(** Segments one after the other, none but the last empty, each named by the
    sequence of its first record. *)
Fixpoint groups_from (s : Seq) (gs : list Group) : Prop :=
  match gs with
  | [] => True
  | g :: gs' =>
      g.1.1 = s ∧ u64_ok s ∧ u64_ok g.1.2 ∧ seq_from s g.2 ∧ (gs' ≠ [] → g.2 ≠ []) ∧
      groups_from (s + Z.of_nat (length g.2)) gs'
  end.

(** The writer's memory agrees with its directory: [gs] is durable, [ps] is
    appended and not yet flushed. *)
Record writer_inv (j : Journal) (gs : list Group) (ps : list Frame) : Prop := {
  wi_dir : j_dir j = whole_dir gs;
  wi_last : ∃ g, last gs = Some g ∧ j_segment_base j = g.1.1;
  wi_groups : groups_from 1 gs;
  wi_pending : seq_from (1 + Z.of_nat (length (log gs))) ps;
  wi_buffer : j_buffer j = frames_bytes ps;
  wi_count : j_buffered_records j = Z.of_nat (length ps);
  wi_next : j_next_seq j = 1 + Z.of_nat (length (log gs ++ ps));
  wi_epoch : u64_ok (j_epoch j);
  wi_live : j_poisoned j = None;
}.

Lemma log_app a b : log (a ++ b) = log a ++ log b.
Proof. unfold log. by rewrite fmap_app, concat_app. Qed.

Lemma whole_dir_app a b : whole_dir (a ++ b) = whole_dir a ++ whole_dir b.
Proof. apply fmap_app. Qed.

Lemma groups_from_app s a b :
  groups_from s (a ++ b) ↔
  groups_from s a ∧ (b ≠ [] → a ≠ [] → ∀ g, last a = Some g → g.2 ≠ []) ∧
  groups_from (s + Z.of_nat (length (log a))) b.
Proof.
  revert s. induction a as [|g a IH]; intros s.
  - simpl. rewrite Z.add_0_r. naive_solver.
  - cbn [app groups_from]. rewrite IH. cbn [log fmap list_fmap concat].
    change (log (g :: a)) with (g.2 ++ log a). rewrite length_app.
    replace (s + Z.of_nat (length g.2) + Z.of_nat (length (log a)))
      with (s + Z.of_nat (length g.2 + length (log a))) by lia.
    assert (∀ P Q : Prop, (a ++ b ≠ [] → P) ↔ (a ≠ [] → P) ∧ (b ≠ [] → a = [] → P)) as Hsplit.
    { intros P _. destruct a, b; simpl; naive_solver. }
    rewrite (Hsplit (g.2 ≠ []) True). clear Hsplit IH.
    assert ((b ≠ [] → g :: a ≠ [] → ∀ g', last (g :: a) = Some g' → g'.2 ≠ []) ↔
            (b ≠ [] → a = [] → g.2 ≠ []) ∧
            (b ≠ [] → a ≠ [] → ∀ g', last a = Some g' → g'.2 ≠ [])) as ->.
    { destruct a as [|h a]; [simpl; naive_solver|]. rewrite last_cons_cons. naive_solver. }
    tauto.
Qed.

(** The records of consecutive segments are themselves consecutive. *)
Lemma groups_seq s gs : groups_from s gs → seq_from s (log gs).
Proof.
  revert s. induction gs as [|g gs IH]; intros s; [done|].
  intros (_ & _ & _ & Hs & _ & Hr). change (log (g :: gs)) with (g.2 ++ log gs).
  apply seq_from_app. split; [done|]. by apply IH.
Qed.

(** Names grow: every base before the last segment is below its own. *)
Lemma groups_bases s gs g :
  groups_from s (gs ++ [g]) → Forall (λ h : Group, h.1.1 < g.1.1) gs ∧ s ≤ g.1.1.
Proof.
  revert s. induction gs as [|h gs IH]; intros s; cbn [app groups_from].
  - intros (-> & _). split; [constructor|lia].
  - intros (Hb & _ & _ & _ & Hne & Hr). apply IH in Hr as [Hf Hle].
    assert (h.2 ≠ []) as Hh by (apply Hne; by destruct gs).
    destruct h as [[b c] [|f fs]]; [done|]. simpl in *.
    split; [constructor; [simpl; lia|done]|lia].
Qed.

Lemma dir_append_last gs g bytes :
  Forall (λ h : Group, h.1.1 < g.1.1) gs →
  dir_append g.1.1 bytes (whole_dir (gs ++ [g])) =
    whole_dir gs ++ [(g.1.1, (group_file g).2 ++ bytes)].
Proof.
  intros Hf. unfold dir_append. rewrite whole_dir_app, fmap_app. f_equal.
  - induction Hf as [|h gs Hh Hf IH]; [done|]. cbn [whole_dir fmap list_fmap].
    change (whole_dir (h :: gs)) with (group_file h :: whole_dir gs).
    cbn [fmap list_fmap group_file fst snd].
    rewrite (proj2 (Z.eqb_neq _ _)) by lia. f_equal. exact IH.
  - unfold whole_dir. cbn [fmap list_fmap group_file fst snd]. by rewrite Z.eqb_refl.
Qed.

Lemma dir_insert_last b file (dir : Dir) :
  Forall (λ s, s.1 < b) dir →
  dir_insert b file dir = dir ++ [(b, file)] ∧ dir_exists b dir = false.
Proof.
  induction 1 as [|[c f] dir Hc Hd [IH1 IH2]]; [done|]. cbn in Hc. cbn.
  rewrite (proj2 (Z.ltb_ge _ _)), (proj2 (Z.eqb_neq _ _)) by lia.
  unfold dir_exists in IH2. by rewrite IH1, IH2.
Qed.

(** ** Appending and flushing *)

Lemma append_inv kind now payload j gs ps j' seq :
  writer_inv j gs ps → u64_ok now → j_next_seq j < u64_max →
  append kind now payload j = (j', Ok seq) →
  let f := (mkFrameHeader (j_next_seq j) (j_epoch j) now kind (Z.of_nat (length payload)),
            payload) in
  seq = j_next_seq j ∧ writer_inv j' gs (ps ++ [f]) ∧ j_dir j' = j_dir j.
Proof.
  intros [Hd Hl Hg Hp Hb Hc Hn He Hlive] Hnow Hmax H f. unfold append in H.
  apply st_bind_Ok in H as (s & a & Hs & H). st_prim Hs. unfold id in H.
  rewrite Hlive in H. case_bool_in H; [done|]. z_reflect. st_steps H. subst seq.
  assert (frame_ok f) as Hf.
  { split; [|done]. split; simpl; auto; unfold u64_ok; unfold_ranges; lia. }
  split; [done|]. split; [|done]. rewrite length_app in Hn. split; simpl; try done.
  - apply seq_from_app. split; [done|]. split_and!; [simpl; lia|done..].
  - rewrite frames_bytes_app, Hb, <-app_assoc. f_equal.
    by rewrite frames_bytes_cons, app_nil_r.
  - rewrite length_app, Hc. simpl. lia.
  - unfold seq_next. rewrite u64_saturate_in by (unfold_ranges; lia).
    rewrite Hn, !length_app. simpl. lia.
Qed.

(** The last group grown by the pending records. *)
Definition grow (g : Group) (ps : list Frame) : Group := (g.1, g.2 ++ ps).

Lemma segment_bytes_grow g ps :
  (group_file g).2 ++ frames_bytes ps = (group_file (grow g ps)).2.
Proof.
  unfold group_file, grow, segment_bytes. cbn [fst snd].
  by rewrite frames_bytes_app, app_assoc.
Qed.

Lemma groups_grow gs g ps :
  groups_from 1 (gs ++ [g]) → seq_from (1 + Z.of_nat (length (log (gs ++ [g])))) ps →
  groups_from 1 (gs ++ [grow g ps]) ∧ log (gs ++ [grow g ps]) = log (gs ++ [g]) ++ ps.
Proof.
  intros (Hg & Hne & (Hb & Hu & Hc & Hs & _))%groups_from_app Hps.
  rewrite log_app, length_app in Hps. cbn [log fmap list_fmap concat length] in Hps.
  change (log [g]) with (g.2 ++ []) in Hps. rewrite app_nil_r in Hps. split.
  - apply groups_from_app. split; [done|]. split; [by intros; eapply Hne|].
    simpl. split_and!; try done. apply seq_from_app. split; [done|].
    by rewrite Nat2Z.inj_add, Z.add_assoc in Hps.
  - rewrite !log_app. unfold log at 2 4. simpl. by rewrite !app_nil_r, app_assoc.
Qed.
:::
[Task prompt]: Using the entries above, extract exactly the span from the line with "assert (h.2 ≠" to the line with "Lemma append_inv kind", both lines included; leave out everything else.

[Exercise output]:
    assert (h.2 ≠ []) as Hh by (apply Hne; by destruct gs).
    destruct h as [[b c] [|f fs]]; [done|]. simpl in *.
    split; [constructor; [simpl; lia|done]|lia].
Qed.

Lemma dir_append_last gs g bytes :
  Forall (λ h : Group, h.1.1 < g.1.1) gs →
  dir_append g.1.1 bytes (whole_dir (gs ++ [g])) =
    whole_dir gs ++ [(g.1.1, (group_file g).2 ++ bytes)].
Proof.
  intros Hf. unfold dir_append. rewrite whole_dir_app, fmap_app. f_equal.
  - induction Hf as [|h gs Hh Hf IH]; [done|]. cbn [whole_dir fmap list_fmap].
    change (whole_dir (h :: gs)) with (group_file h :: whole_dir gs).
    cbn [fmap list_fmap group_file fst snd].
    rewrite (proj2 (Z.eqb_neq _ _)) by lia. f_equal. exact IH.
  - unfold whole_dir. cbn [fmap list_fmap group_file fst snd]. by rewrite Z.eqb_refl.
Qed.

Lemma dir_insert_last b file (dir : Dir) :
  Forall (λ s, s.1 < b) dir →
  dir_insert b file dir = dir ++ [(b, file)] ∧ dir_exists b dir = false.
Proof.
  induction 1 as [|[c f] dir Hc Hd [IH1 IH2]]; [done|]. cbn in Hc. cbn.
  rewrite (proj2 (Z.ltb_ge _ _)), (proj2 (Z.eqb_neq _ _)) by lia.
  unfold dir_exists in IH2. by rewrite IH1, IH2.
Qed.

(** ** Appending and flushing *)

Lemma append_inv kind now payload j gs ps j' seq :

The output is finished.